The probability of Earth passing through a trail of fragments is highest at low orbital inclinations, varying roughly as the inverse sine of the inclination. The episode at ~12,800 years yields a combination of an orbital intersection coupled with low orbital inclination when the orbits of Earth and the modeled orbit of Comet Encke were almost coplanar (Figure 3B). Between ~12,800 and 12,200 years ago (before AD 2007), the orbit of the modeled Comet Encke was at a shallow inclination (3–6°).
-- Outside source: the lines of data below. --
(** C16: A [touchmove] that carries no touch point is not ignored, as the
    spec requires of an event without a coordinate: every closure of the
    card that is scratching throws a TypeError into the event loop.  Apart
    from these exceptions the event changes nothing: the set, the card, its
    canvas and its closures stay as they were, and nothing is revealed. *)
Theorem dispatch_touchmove_no_touches (reg : Registry) (c : Card Sf) :
  dispatch TouchMove (mkEvent None None (Some [])) reg c =
  (reg, c, map (fun _ => TypeError "Cannot read properties of undefined (reading 'clientX')")
               (filter (fun cl => isScratching cl = true) (card_closures c)), 0%nat).
Proof. unfold dispatch. rewrite run_listeners_touchmove_empty. destruct c; reflexivity. Qed.

Lemma threshold_reached_iff (a t : Z) :
  (0 < t)%Z -> threshold_reached a t = true <-> (t <= 2 * a)%Z.
Proof.
  intros Ht. unfold threshold_reached. rewrite (proj2 (Z.eqb_neq t 0)) by lia.
  rewrite Qle_bool_iff. destruct t as [|tp|tn]; try lia.
  unfold Qle, Qdiv, Qmult, Qinv, inject_Z. cbn. lia.
Qed.

(** C9: A move of a scratching closure, with a position, on a canvas of
    positive size reveals the card exactly when its key is not in
    [scratchedCards] and, after the disc under the pointer is erased, at
    least half of the canvas's pixels are transparent: the double quotient
    [scratchedArea / totalArea >= 0.5] is decided exactly. *)
Theorem scratchMove_reveals_iff (reg : Registry) (c : Card Sf) (cl : Closure) (e : PointerEvent) (x y : float) :
  isScratching cl = true -> getMousePos (card_rect c) e = inl (x, y) -> (0 < totalArea cl)%Z ->
  o_revealed (scratchMove reg c cl e) = true <->
  cardId c ∉ reg /\ (totalArea cl <= 2 * calculateScratchedArea (scratch x y (card_canvas c)))%Z.
Proof.
  intros Hs Hp Ht. unfold scratchMove. rewrite Hs, Hp. cbn [negb card_canvas set_canvas].
  rewrite <- (threshold_reached_iff _ _ Ht).
  destruct (threshold_reached _ _); [| cbn; split; [discriminate | intros [_ H]; discriminate]].
  unfold revealPrize. cbn [card_canvas set_canvas].
  case_bool_decide as Hin; cbn; split.
  - discriminate.
  - intros [H _]. contradiction.
  - intros _. split; [exact Hin | reflexivity].
  - reflexivity.
Qed.

(** ** Registered cards *)

Lemma listener_blocked (t : EventType) (reg : Registry) (c : Card Sf) (cl : Closure) (e : PointerEvent) :
  cardId c ∈ reg -> isScratching cl = false ->
  o_reg (listener t reg c cl e) = reg /\ o_card (listener t reg c cl e) = c /\
  isScratching (o_closure (listener t reg c cl e)) = false /\
  o_error (listener t reg c cl e) = None /\ o_revealed (listener t reg c cl e) = false.
Proof.
  intros Hin Hidle. destruct t; cbn [listener]; unfold startScratching, scratchMove, endScratching;
    try (case_bool_decide; [|contradiction]); rewrite ?Hidle; cbn; auto 6.
Qed.

Lemma run_listeners_blocked (t : EventType) (e : PointerEvent) (reg : Registry) (c : Card Sf) (cls : list Closure) :
  cardId c ∈ reg -> Forall (fun cl => isScratching cl = false) cls ->
  let '(reg', c', cls', errs, n) := run_listeners t e reg c cls in
  reg' = reg /\ c' = c /\ Forall (fun cl => isScratching cl = false) cls' /\ errs = [] /\ n = 0%nat.
Proof.
  intros Hin. induction 1 as [|cl cls Hidle _ IH]; [cbn; auto|].
  cbn [run_listeners]. destruct (listener_blocked t reg c cl e Hin Hidle) as (-> & -> & H3 & -> & ->).
  destruct (run_listeners t e reg c cls) as [[[[reg' c'] cls'] errs] n].
  destruct IH as (-> & -> & H4 & -> & ->). repeat split; auto.
Qed.

(** C13: A card whose key is in [scratchedCards] and whose closures are all
    idle (no drag in progress) is inert: every pointer event leaves the
    set, its canvas and its [scratched] class as they were, keeps its
    closures idle, reports no exception and reveals nothing, since
    [startScratching] returns at once and [scratchMove] needs
    [isScratching]. *)
Theorem dispatch_registered_idle (t : EventType) (e : PointerEvent) (reg : Registry) (c : Card Sf) :
  cardId c ∈ reg -> Forall (fun cl => isScratching cl = false) (card_closures c) ->
  let '(reg', c', errs, n) := dispatch t e reg c in
  reg' = reg /\ card_canvas c' = card_canvas c /\ card_scratched c' = card_scratched c /\
  cardId c' = cardId c /\ Forall (fun cl => isScratching cl = false) (card_closures c') /\
  errs = [] /\ n = 0%nat.
Proof.
  intros Hin Hidle. unfold dispatch. pose proof (run_listeners_blocked t e reg c _ Hin Hidle) as H.
  destruct (run_listeners t e reg c (card_closures c)) as [[[[reg' c'] cls'] errs] n].
  destruct H as (-> & -> & H & -> & ->). repeat split; auto.
Qed.

End ScratchFacts.

End Scratch.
Given that a debris trail dense enough to produce the YDB airburst proxies may be 1000 to 10,000 Earth radii in length, Earth may have passed through such a debris trail multiple times, approximately once per century near 12,800 cal BP [94]. This episode is shown in high resolution in Figure 3C. The intersection of the orbits of Earth and the comet coincides closely with the YD boundary.
There is a near overlap between the intersection dates of the progenitor comet with Earth that produced the YDB airburst proxies. However, when extrapolating back in time, there are a few decades of uncertainty about the current orbital elements of Comet Encke and the non-gravitational forces produced by material ejected from the comet [100]. Within that range, the YDB occurs within the highest risk interval of encountering the comet fragments. For more details, see Appendix, Text S1.